TREATMENT OF MALIGNANT DISEASE WITH NITROGEN MUSTARD

Abstract
The authors review the literature on the application of nitrogen mustards to the therapy of malignant diseases up to April 1948. Their own experience with 64 patients suffering from a variety of malignant diseases is in general agreement with the reports of other investigators. Brief remissions were obtained in 20 of 24 cases of Hodgkin''s Disease, including several who had become roentgen-ray resistant. Remissions averaged two months in duration. Early causes of HN2 were usually followed by more prolonged improvement than later courses. Occasionally refractory cases responded to closely spaced repeated courses of HN2 although this is likely to be attended by dangerous granulocyto-penia and thrombocytopenia. One patient with generalized Hodgkin''s Disease was practically freed of all objective evidence of the disease with fibrosis of previously involved nodes, but succumbed to the toxic effect of the drug. Symptoms which responded favorably, often dramatically, were fever, malaise, lymphadeno-pathy, respiratory distress due to pulmonary infiltration, cutaneous infiltrates and hepato-splenomegaly. Carcinomata were uniformly unresponsive. Reticulum cell sarcoma and chronic lymphatic leukemia were only fleetingly benefitted.

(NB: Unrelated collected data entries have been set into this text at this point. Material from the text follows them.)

(* ===== verification/McpExamples.v ===== *)
(** * The MCP endpoint, run on a small installation

    A concrete JWT library and digests, one registered client, and a consent that
    becomes a code, a token and a tool call. *)
From stdpp Require Import countable.
From S2P Require Import Prelude Floats Limits GoStrings Password Users Roles RoleHandlers Access Calendar Accounts Login Passkeys SessionGate LoginSpec LoginExamples OAuthStore ApiTokens OAuth McpGate.

(** ** A token library that keeps its promises *)
Fixpoint bits_of (p : positive) : list Ascii.ascii :=
  match p with xH => [] | xO q => "0"%char :: bits_of q | xI q => "1"%char :: bits_of q end.
Fixpoint of_bits (l : list Ascii.ascii) : positive :=
  match l with [] => xH | c :: l' => if Ascii.eqb c "1"%char then xI (of_bits l') else xO (of_bits l') end.
Lemma of_bits_of p : of_bits (bits_of p) = p.
Proof. induction p as [q IH|q IH|]; cbn; congruence. Qed.

Definition flat_claims : Type := string * string * string * string * option Z * string * bool * string * string.
Definition flatten (key : string) (c : AccessClaims) : flat_claims :=
  (key, aIssuer c, aSubject c, aAudience c, aExpiresAt c, aJTI c, aReadOnly c, aClientID c, aSessionID c).
Definition toy_sign (key : string) (c : AccessClaims) : string := of_bytes ("."%char :: "."%char :: bits_of (encode (flatten key c))).
Definition toy_parse (key : string) (now : Z) (aud token : string) : option AccessClaims :=
  match bytes token with
  | _ :: _ :: l =>
      match decode (A := flat_claims) (of_bits l) with
      | Some (k, iss, sub, a, Some e, jti, ro, cid, sid) =>
          if String.eqb k key && String.eqb a aud && (now <? e) then Some (mkAccess iss sub a (Some e) jti ro cid sid) else None
      | _ => None
      end
  | _ => None
  end.

Lemma toy_verifies key now c e : aExpiresAt c = Some e -> now < e -> toy_parse key now (aAudience c) (toy_sign key c) = Some c.
Proof.
  intros He Hn. destruct c as [iss sub aud exp jti ro cid sid]. cbn [aExpiresAt] in He. subst exp.
  unfold toy_parse, toy_sign, bytes, of_bytes. rewrite String.list_ascii_of_string_of_list_ascii. cbv iota beta.
  rewrite of_bits_of, decode_encode. unfold flatten. cbn [aIssuer aSubject aAudience aExpiresAt aJTI aReadOnly aClientID aSessionID].
  rewrite !String.eqb_refl, (proj2 (Z.ltb_lt now e) Hn). reflexivity.
Qed.
Lemma toy_compact key c : count_dots (toy_sign key c) = 2%nat.
Proof.
  unfold count_dots, toy_sign, bytes, of_bytes. rewrite String.list_ascii_of_string_of_list_ascii. rewrite !filter_cons_True by done.
  replace (filter (fun c => c = "."%char) (bits_of (encode (flatten key c)))) with (@nil Ascii.ascii); [done|].
  generalize (encode (flatten key c)). intros p. induction p as [q IH|q IH|]; [| |done]; cbn [bits_of]; by rewrite filter_cons_False.
Qed.

#[export] Instance demo_oauth : OAuthEnv := {|
  oclock n := demo_start + Z.of_nat n * second;
  randToken n := "tok" +:+ FormatInt (Z.of_nat n);
  OAuth.hashToken s := "h:" +:+ s;
  pkceHash s := "p:" +:+ s;
  hmac64 k m := k +:+ "/" +:+ m;
  url_Parse s := if HasPrefix s "https://" then Some (mkURL "https" "a.example" "") else None;
  at_sign := toy_sign; at_parse := toy_parse; at_rand n := Some "jti";
  MCPPublicURL := "https://dc/"; mcpSigningKey := "k"; ofault _ := false
|}.

(** ** A consent, a code, a token *)
Definition o_start : OState :=
  mkOState demo_auth (mkODB {[ "c1" := mkClient "c1" "Assistant" ["https://a/cb"] 0 ]} ∅ ∅ ∅) alice_in.1 [] 0.
Definition o_params : authzParams := mkParams "c1" "https://a/cb" "xyz" "p:verifier" "S256" "" "".
Definition o_cookie : HttpRequest := cookie alice_in.2.
Definition o_csrf : string := oauthCSRF o_cookie "c1" "https://a/cb".
Definition o_consented : OState * result OReply OReply := handleOAuthAuthorizeDecision o_params o_csrf "allow" "1" o_cookie o_start.
Definition o_granted : OState * result OReply OReply := tokenFromCode demo_info "tok0" "c1" "https://a/cb" "verifier" o_consented.1.

Example redirect_is_registered_witness : registered_for "https://a/cb" o_params o_start.
Proof.
  apply (redirect_is_registered o_params "code" o_csrf "allow" "1" o_cookie o_start). right.
  exists [("code", "tok0"); ("iss", "https://dc"); ("state", "xyz")]. left. vm_compute. reflexivity.
Defined.

Lemma alice_claims t c : demo_parse t alice_in.2 = Some c -> cUserID c = 1.
Proof.
  replace alice_in.2 with "1|alice|user|s|0|jti-2|63763243201" by (vm_compute; reflexivity).
  unfold demo_parse. replace (Split _ _) with ["1"; "alice"; "user"; "s"; "0"; "jti-2"; "63763243201"] by (vm_compute; reflexivity).
  change (ParseInt "1") with (Some 1). destruct (ParseInt "0"), (ParseInt "63763243201"); try (intros H; discriminate H).
  destruct (_ <? _); [|intros H; discriminate H]. intros H. injection H as <-. reflexivity.
Qed.


Definition is_tokens (r : result OReply OReply) : bool := match r with Ok (Tokens _) => true | _ => false end.
Lemma is_tokens_inv r : is_tokens r = true -> exists t, r = Ok (Tokens t).
Proof. destruct r as [[]|]; try discriminate. eauto. Qed.
Lemma o_granted_ok : is_tokens o_granted.2 = true.
Proof. vm_compute. reflexivity. Qed.

Example code_grant_bound_witness :
  match o_granted with
  | (s', Ok (Tokens t)) => tscope t = "mcp:read" /\ exists sid, access_for 1 "c1" sid "https://dc/mcp" true (access_token t)
  | _ => False
  end.
Proof.
  pose proof o_granted_ok as Hok. destruct o_granted as [s' r] eqn:H. destruct (is_tokens_inv r Hok) as [t ->].
  destruct (code_grant_bound _ _ _ _ _ _ _ _ H) as (rec & now & sid & Hrec & _ & _ & _ & _ & _ & _ & _ & Hacc & Hsc & _).
  assert (Hr : exists e, rec = mkCode "c1" 1 "https://a/cb" "p:verifier" "https://dc/mcp" "mcp:read" e).
  { vm_compute in Hrec. injection Hrec as <-. eexists. reflexivity. }
  destruct Hr as [e ->]. split; [exact Hsc|]. exists sid. exact Hacc.
Defined.

Example issued_token_works_witness :
  match o_granted with
  | (s', Ok (Tokens t)) => exists k, forall t1 ip, t1 < rfc3339 (oclock k + AccessTokenTTL) ->
      exists p, (verifyToken never_fails true t1 0 0 0 (access_token t) ip demo_acc (odb s') (mkTDB [] 0 None)).2 = Some (p, rfc3339 (oclock k + AccessTokenTTL)) /\
                roOnly p = true /\ ID (puser p) = 1
  | _ => False
  end.
Proof.
  pose proof o_granted_ok as Hok. destruct o_granted as [s' r] eqn:H. destruct (is_tokens_inv r Hok) as [t ->].
  assert (Hrec : exists e, ocodes (odb o_consented.1) !! OAuth.hashToken "tok0" = Some (mkCode "c1" 1 "https://a/cb" "p:verifier" "https://dc/mcp" "mcp:read" e)).
  { eexists. vm_compute. reflexivity. }
  destruct Hrec as [e Hrec].
  destruct (issued_token_works (E := demo_auth) (OE := demo_oauth) never_fails toy_verifies toy_compact _ _ _ _ _ _ _ _ demo_acc (scanUserRow demo_acc (demo_user 1 "alice" false)) (mkTDB [] 0 None) _ H Hrec)
    as [k Hk]; [split; vm_compute; discriminate|reflexivity|vm_compute; eauto|reflexivity|reflexivity|].
  exists k. intros t1 ip Ht. specialize (Hk t1 0 0 0 ip Ht). rewrite Hk. eexists. split; [reflexivity|]. split; reflexivity.
Defined.

Definition o_refreshed : OState * result OReply OReply := tokenFromRefresh demo_info "tok6" "c1" o_granted.1.
Lemma o_refreshed_ok : is_tokens o_refreshed.2 = true.
Proof. vm_compute. reflexivity. Qed.
Example refresh_grants_nothing_new_witness :
  match o_refreshed with
  | (s', Ok (Tokens t)) => tscope t = "mcp:read" /\ exists sid, access_for 1 "c1" sid "https://dc/mcp" true (access_token t)
  | _ => False
  end.
Proof.
  pose proof o_refreshed_ok as Hok. destruct o_refreshed as [s' r] eqn:H. destruct (is_tokens_inv r Hok) as [t ->].
  destruct (refresh_grants_nothing_new _ _ _ _ _ _ H) as (rec & sid & now & Hrec & _ & _ & _ & Hacc & _ & Hsc & _).
  assert (Hr : rtUserID rec = 1 /\ rtScope rec = "mcp:read") by (vm_compute in Hrec; injection Hrec as <-; split; reflexivity).
  destruct Hr as [Hu Hs]. rewrite Hu, Hs in Hacc. rewrite Hs in Hsc. split; [exact Hsc|]. exists sid. exact Hacc.
Defined.

(** ** At the gate *)
Definition o_token : string := match o_granted.2 with Ok (Tokens t) => access_token t | _ => "" end.
Definition t_soon : Z := demo_start + minute.
Definition no_tokens : TDB := mkTDB [] 0 None.

Example verified_token_is_live_witness :
  match verifyToken never_fails true t_soon 0 0 0 o_token "ip" demo_acc (odb o_granted.1) no_tokens with
  | (_, Some (p, _)) => UserByID acc_fault (ID (puser p)) demo_acc = Ok (puser p)
  | (_, None) => False
  end.
Proof.
  destruct (verifyToken _ _ _ _ _ _ _ _ _ _ _) as [d' [[p exp]|]] eqn:H.
  - exact (proj1 (verified_token_is_live never_fails true _ _ _ _ _ _ _ _ _ _ p exp H)).
  - assert (Hok : is_Some (verifyToken never_fails true t_soon 0 0 0 o_token "ip" demo_acc (odb o_granted.1) no_tokens).2).
    { apply (bool_decide_unpack _). vm_compute. reflexivity. }
    rewrite H in Hok. destruct Hok as [x Hx]. discriminate Hx.
Defined.

Example cut_off_connector_refused_witness :
  let o1 := (AdminRevokeMCPOAuthSession no_ofault "tok3" (odb o_granted.1)).1 in
  (verifyToken never_fails true t_soon 0 0 0 o_token "ip" demo_acc o1 no_tokens).2 = None.
Proof.
  cbv zeta. assert (Hp : exists exp, parseAccessToken t_soon o_token = Some (1, "c1", "tok3", true, exp)).
  { eexists. vm_compute. reflexivity. }
  destruct Hp as [exp Hp].
  rewrite (cut_off_connector_refused never_fails true no_ofault t_soon 0 0 0 o_token "ip" demo_acc no_tokens (odb o_granted.1)
    (AdminRevokeMCPOAuthSession no_ofault "tok3" (odb o_granted.1)).1 _ 1 "c1" "tok3" true exp Hp eq_refl); [reflexivity|vm_compute; reflexivity|].
  left. split; [discriminate|]. split; [|apply rtc_refl].
  assert (Hok : (AdminRevokeMCPOAuthSession no_ofault "tok3" (odb o_granted.1)).2 = Ok tt) by (vm_compute; reflexivity).
  destruct (AdminRevokeMCPOAuthSession _ _ _) as [x y]. cbn in Hok |- *. by rewrite Hok.
Defined.

Definition demo_grants : GrantStore := db_store no_fault {[ 1 := demo_admin ]} (mkDB ∅ 0 ∅ ∅ ∅ ∅ [] 0) false.
Definition demo_gate : GState := mkGState (Some ∅) [].
Example read_only_tools_witness :
  exists s' e, authorizeCharged (GS := demo_grants) 0 (Some (mkPrincipal demo_admin true [] [] "ip")) "containers" true 0 true demo_gate = (s', inl e).
Proof.
  apply (read_only_tools (GS := demo_grants) 0 (mkPrincipal demo_admin true [] [] "ip") "containers" 0 true demo_gate
    (GrantStoreLaws0 := db_store_laws _ _ _ _)). left. reflexivity.
Defined.

(** ** What the model shows to go wrong *)

Definition o_stolen : OState := mkOState demo_auth (odb o_start) alice_changed [] 0.
Definition o_stolen_code := handleOAuthAuthorizeDecision o_params o_csrf "allow" "0" o_cookie o_stolen.
Definition o_stolen_grant := tokenFromCode demo_info "tok0" "c1" "https://a/cb" "verifier" o_stolen_code.1.

(** a session that is over still buys an access token.  After alice has changed her
    password the gate refuses her old cookie; the consent page takes it, the code it
    issues is exchanged, and the token endpoint's access token is accepted as alice --
    with a refresh token good for thirty days -- so a stolen cookie outlives the change
    that was meant to kill it. *)
Theorem revoked_session_mints_tokens :
  (RequireSession String.eqb o_cookie alice_changed).2 = Ok None /\
  match o_stolen_grant with
  | (s', Ok (Tokens t)) =>
      size (otokens (odb s')) = 1%nat /\
      match verifyToken never_fails true t_soon 0 0 0 (access_token t) "ip" (acc alice_changed) (odb s') no_tokens with
      | (_, Some (p, _)) => ID (puser p) = 1 /\ roOnly p = false
      | (_, None) => False
      end
  | _ => False
  end.
Proof. vm_compute. repeat split. Qed.

Definition demo_scoped : TState * TResp :=
  handleCreateMCPToken never_fails (fun n => demo_start + second * Z.of_nat n) (fun n => "secret") OAuth.hashToken (fun _ => Ok demo_admin)
    (fun _ => Ok []) 1 (Some demo_body) empty_tstate.

(** a token scoped to a host reaches the others.  The administrator of [demo_mint]
    asked for a token for host 7 only; the gate accepts it for a change on host 9,
    because the principal a stored token becomes carries no hosts. *)
Theorem host_scoped_token_reaches_all :
  match verifyToken never_fails true t_soon 0 0 0 "secret" "ip" (mkAuthDB [demo_admin] 1 ∅ ∅ [] 0 []) (odb o_start) (tdb demo_scoped.1) with
  | (_, Some (p, _)) =>
      (exists r, r ∈ api_tokens (tdb demo_scoped.1) /\ atHostIDs r = [7]) /\ phosts p = [] /\
      match authorizeExtra (GS := demo_grants) 0 (Some p) "containers" true 9 demo_gate with (_, inr _) => True | (_, inl _) => False end
  | (_, None) => False
  end.
Proof. vm_compute. split; [|done]. eexists. split; [left|reflexivity]. Qed.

Lympho-sarcoma and mycosis fungoides responded variably, but the results were usually poor. Chronic myelogenous leukemia failed to respond. One patient with chronic nonleukemic myelosis with huge splenomegaly and moderate myelofibrosis improved dramatically with regression of the spleen and return of the blood picture to normal. The remission persisted for 7 months and then grad- ually receded during the next 8 months. It was concluded that HN2 is of principal value in the treatment of Hodgkin''s Disease and that in selected cases, the method of choice is to administer two 4 day courses of 0.1-0.15 mg. HN2 per/kg. body weight with about two weeks interval. In cases of wide-spread lymphomatous disease, fever due to lymphoma, moribund caseses, constructive lymphomatous lesions of great vessels or spinal cord, HN2 often gives better results than x-ray.